London-based Arabic daily reports that Israeli F-35 stealth fighters were used to carry out two strikes on Iranian assets in Iraq this month; no comment from Israel.
By Daniel Siryoti and JNS Staff
Israel has expanded its target bank to include Iranian assets all over the Middle East, London-based Arabic daily Al-Sharq Al-Awsat reported on Tuesday.
The report quoted Western diplomats as saying that the Israel Air Force (IAF) was responsible for the July 19 attack on a military base in Iraq, northeast of Baghdad, used by pro-Iranian militias. The diplomats said the attack was carried out by a F-35 stealth fighter.
Sources also told the Arabic daily that the IAF was also responsible for a strike on Sunday against Camp Ashraf, some 50 miles from the Iranian border and 25 miles north of Baghdad.
The strikes targeted a consignment of ballistic missiles from Iran, as well as “Iranian advisers,” the sources said.
Israel has not commented on either report.
Syria has claimed that Israel was behind a strike on Tal al-Hara, a strategic hill in southern Syria, on July 24. The Syrian Observatory for Human Rights reported at the time that the target was storage sites used by Hezbollah and other pro-Iranian militias to house long-range missiles and other weaponry.
The report comes against the backdrop of the growing tensions between the West and Iran in the Persian Gulf over the Islamic republic’s provocations in the strategic Strait of Hormuz.
Israel remains vigilant with respect to the security situation in the Gulf.

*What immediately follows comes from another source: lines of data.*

(** * A shallow embedding of the WebRTC signalling server

    The development follows the TypeScript sources:
    - [types.ts]: the envelope ([SignalingMessage]), the message types and
      the extended socket ([WebSocketClient]);
    - [wsUtils.ts]: [sendWsMessage] and [broadcast];
    - [db.ts]: [saveOrUpdatePushToken], [getPushToken] and [closeDbPool];
    - [messageHandler.ts]: [handleWebSocketMessage];
    - [index.ts]: the listeners installed on every connection
      (pong, message, close, error), the heartbeat timer and
      [gracefulShutdown].

    Sockets are JavaScript objects shared by reference between the [ws]
    library, the registry [clients] and the listeners.  They live in a store
    indexed by handles; the registry maps a user id to a handle, so aliasing
    is the aliasing of the program. *)

From Stdlib Require Import ZArith Ascii String List Bool Lia.
From stdpp Require Import base tactics option list gmap strings pretty.

Set Warnings "-register-all".
Open Scope string_scope.
Open Scope list_scope.

(** ** JavaScript values received from [JSON.parse] *)

(** A string is read as a sequence of UTF-16 code units below 256, one
    [ascii] each.  Numbers are the integers that JavaScript prints in plain
    decimal notation. *)
Inductive JsonValue : Type :=
| JNull
| JBool (b : bool)
| JNum (n : Z)
| JStr (s : string)
| JArr (items : list JsonValue)
| JObj (props : list (string * JsonValue)).

(** A possibly [undefined] value is an [option JsonValue]. *)
Definition JsValue : Type := option JsonValue.

(** ToBoolean. *)
Definition truthy (v : JsValue) : bool :=
  match v with
  | None => false
  | Some JNull => false
  | Some (JBool b) => b
  | Some (JNum n) => negb (n =? 0)%Z
  | Some (JStr s) => negb (String.eqb s "")
  | Some (JArr _) => true
  | Some (JObj _) => true
  end.

(** [typeof v === 'string']. *)
Definition is_string (v : JsValue) : bool :=
  match v with
  | Some (JStr _) => true
  | _ => false
  end.

Fixpoint own_property (k : string) (props : list (string * JsonValue)) : JsValue :=
  match props with
  | [] => None
  | (k', v) :: rest => if String.eqb k k' then Some v else own_property k rest
  end.

(** [v?.k] for a key [k] that no built-in prototype defines ([userId],
    [pushToken]): [undefined] unless [v] is an object that owns [k]. *)
Definition optional_member (v : JsValue) (k : string) : JsValue :=
  match v with
  | Some (JObj props) => own_property k props
  | _ => None
  end.

(** ToString, as used by template literals (ECMA-262, 7.1.17).  An
    object goes through [OrdinaryToPrimitive] (7.1.1.1) with the hint
    [string]: [toString] is tried first, then [valueOf].  An object made by
    [JSON.parse] inherits both from [Object.prototype] and prints as
    ["[object Object]"], unless it owns a [toString] property: a JSON value
    is never callable, so that property is skipped, [valueOf] returns the
    object itself, and the conversion throws a [TypeError], here [None].
    An array is joined with commas, [null] elements printing as the empty
    string. *)
Fixpoint ToString (v : JsonValue) : option string :=
  match v with
  | JNull => Some "null"
  | JBool true => Some "true"
  | JBool false => Some "false"
  | JNum n => Some (pretty n)
  | JStr s => Some s
  | JArr items =>
      (fix join (l : list JsonValue) : option string :=
         match l with
         | [] => Some ""
         | x :: rest =>
             match (match x with JNull => Some "" | _ => ToString x end) with
             | None => None
             | Some sx =>
                 match rest with
                 | [] => Some sx
                 | _ :: _ =>
                     match join rest with
                     | None => None
                     | Some sr => Some (sx +:+ "," +:+ sr)
                     end
                 end
             end
         end) items
  | JObj props =>
      match own_property "toString" props with
      | Some _ => None
      | None => Some "[object Object]"
      end
  end.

On Sunday, Israel’s U.S.-backed Arrow 3 ballistic missile defense system passed a series of tests in Alaska.
Jointly manufactured by U.S. firm Boeing, the Arrow 3 is billed as being capable of shooting down incoming ballistic missiles above the atmosphere, at a safe altitude for the destruction of nonconventional warheads. The system passed its first full interception test over the Mediterranean Sea in 2015 and was deployed in Israel in 2017.
This article first appeared in Israel Hayom.